In a recent interview with the national broadsheet, Mak said that ordinary shareholders and creditors could have chosen to get out of Hyflux earlier if the audit firm had given an adverse opinion. He added: “It is often the case here that auditors do not challenge assumptions enough.”
Shareholders and investors are also asking why Hyflux’s audit firm gave the organisation a clean bill of health in its annual reports over the last decade, instead of flagging up the risk that Hyflux would become embroiled in heavy debt.
KPMG has audited Hyflux since 2008. Hyflux slipped into the red for the first time in 2017 since it was listed in 2001. Two months later, it filed for bankruptcy protection.
The move shocked investors who had believed the company was healthy. Indeed, Hyflux’s financial statements before this point did not give cause for concern since it was prepared on the basis of an accounting method that assumes the company will remain solvent and operational indefinitely until proven otherwise.

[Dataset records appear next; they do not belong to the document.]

(** X18.  On a packing the walk passes through the blocks one by one: for
    every split of the blocks into those before and those from a block
    on, it reaches a state whose cursor is the number of atoms of the
    blocks before, in which the residues of the blocks before carry the
    templates' names and the others still their labels, and the bonds
    collected are those of the blocks before.  The atoms of the structure
    are exactly the atoms of the blocks. *)
Theorem X18_cursor_on_blocks structures pre post u :
  Forall (fun b => block_of structures b /\ wf_template (snd b)) (pre ++ post) ->
  is_packing (pre ++ post) u ->
  n_atoms u = total_atoms pre + total_atoms post /\
  exists st,
    reaches structures (initial_walk structures u) st /\
    index st = total_atoms pre /\
    resnames (new st) = restored_resnames pre ++ packed_resnames post /\
    bonds st = offset_tuples "bonds" 0 pre.
Proof.
  intros Hok [Hri Hrn]. split.
  { unfold n_atoms. by rewrite Hri, packed_resindices_length, total_atoms_app. }
  destruct (fold_add_required structures atom_attr_names atom_attr_names_NoDup u [])
    as (P1 & P2 & P3 & P4).
  destruct (walk_reaches_prefix structures pre post (initial_walk structures u) [] [])
    as (st & Hreach & Hi & _ & Hnames & Hbonds).
  - done.
  - unfold initial_walk. cbn [new]. by rewrite P1.
  - reflexivity.
  - unfold initial_walk. cbn [new]. by rewrite P2.
  - apply Forall_forall. intros b Hb attr vals Hin Hsome.
    rewrite Forall_forall in Hok. destruct (Hok b Hb) as [Hof _].
    unfold initial_walk. cbn [new]. rewrite P4, decide_True by done.
    rewrite (block_hasattr structures b attr vals Hof Hsome).
    eexists. split; [reflexivity|]. rewrite length_replicate.
    unfold n_atoms. by rewrite P1.
  - exists st. by repeat split.
Qed.

(** ** Labelling and reassembly, one after the other *)

Lemma map_add_0 (l : list nat) : map (fun ri => 0 + ri) l = l.
Proof. induction l as [|x l IH]; simpl; [done | by f_equal]. Qed.

(** X19.  What [save_structure] hands to the writer for the descriptor at
    position t, taken as the packed structure of one replica, is
    reassembled in one iteration into the template's own residue names,
    with the residue of every atom as in the template and, for each of the
    four per-atom attributes the template defines, the template's
    values. *)
Theorem X19_label_then_reassemble structures t pms :
  structures !! t = Some pms ->
  wf_template (ag pms) ->
  exists final,
    snd (reassign_topology 1 structures (relabel t (ag pms))) = Some (Ok final) /\
    resindices final = resindices (ag pms) /\
    resnames final = resnames (ag pms) /\
    forall attr vals,
      attr ∈ atom_attr_names -> atom_attrs (ag pms) !! attr = Some vals ->
      atom_attrs final !! attr = Some vals.
Proof.
  intros Hlook Hwf.
  assert (Hblocks : Forall (fun b => block_of structures b /\ wf_template (snd b))
                           [(t, ag pms)]).
  { apply Forall_cons_2; [|apply Forall_nil_2]. split; [|done].
    unfold block_of. cbn [fst snd]. by rewrite Hlook. }
  assert (Hpack : is_packing [(t, ag pms)] (relabel t (ag pms))).
  { split.
    - cbn [relabel with_resnames resindices packed_resindices snd].
      by rewrite map_add_0, app_nil_r.
    - unfold packed_resnames. cbn [relabel with_resnames resnames flat_map fst snd].
      by rewrite app_nil_r. }
  destruct (reassign_packing structures _ _ Hblocks Hpack) as (m & Hrun & Hm).
  eexists. split; [exact Hrun|].
  match goal with
  | |- context [attach ?s] => destruct (attach_fields s) as (A1 & A2 & A3)
  end.
  rewrite A1, A2, A3. cbn [new resindices resnames atom_attrs relabel with_resnames].
  split; [done|]. split.
  - unfold restored_resnames. cbn [flat_map snd]. by rewrite app_nil_r.
  - intros attr vals Hin Hsome. rewrite Hm, decide_True by done.
    assert (Hof : block_of structures (t, ag pms))
      by (unfold block_of; cbn [fst snd]; by rewrite Hlook).
    rewrite (block_hasattr structures (t, ag pms) attr vals Hof Hsome).
    unfold restored_attr. cbn [flat_map snd]. by rewrite Hsome, app_nil_r.
Qed.

(** ** The further properties on the sample data *)

Module MoreFacts.

Lemma wf_chain : wf_template More.chain.
Proof. SampleFacts.wf_sample. Qed.
Lemma wf_ion : wf_template More.ion.
Proof. SampleFacts.wf_sample. Qed.

Lemma more_blocks_ok :
  Forall (fun b => block_of More.structures b /\ wf_template (snd b)) More.blocks.
Proof.
  unfold More.blocks.
  repeat first [apply Forall_nil_2 | apply Forall_cons_2; [split|]];
    first [reflexivity | exact wf_chain | exact wf_ion].
Qed.

Lemma writer_writes (structures : list PackmolStructure) :
  forall k s, structures !! k = Some s ->
              exists text, Sample.writer (relabel k (ag s)) = Written text.
Proof. intros k s _. by eexists. Qed.


End MoreFacts.

Lemma X1_label_round_trip_witness :
  Py.int (Py.tail (replica_label 12)) = Some 12%Z /\ 12 = 12.
Proof.
  split.
  - exact (proj1 X1_label_round_trip 12).
  - exact (proj2 X1_label_round_trip 12 12 eq_refl).
Defined.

Auditors are required to question this assumption, assess any risks to the company’s solvency and remain alert to any events showing otherwise, under Singapore’s accounting standards.
In February this year, Hyflux curiously claimed that there were no events to cast significant doubt on the assumption that it would remain solvent and operational indefinitely until proven otherwise.
Interestingly, Hyflux recorded the S$500 million perpetual securities it issued as equity instead of debt in its books, which could have given auditors an impression of recovery as it possibly improved the organisation’s debt-to-equity ratios.
It is curious that KPMG did not seem to investigate this more deeply, especially since Hyflux had been generating negative cashflow for consecutive years.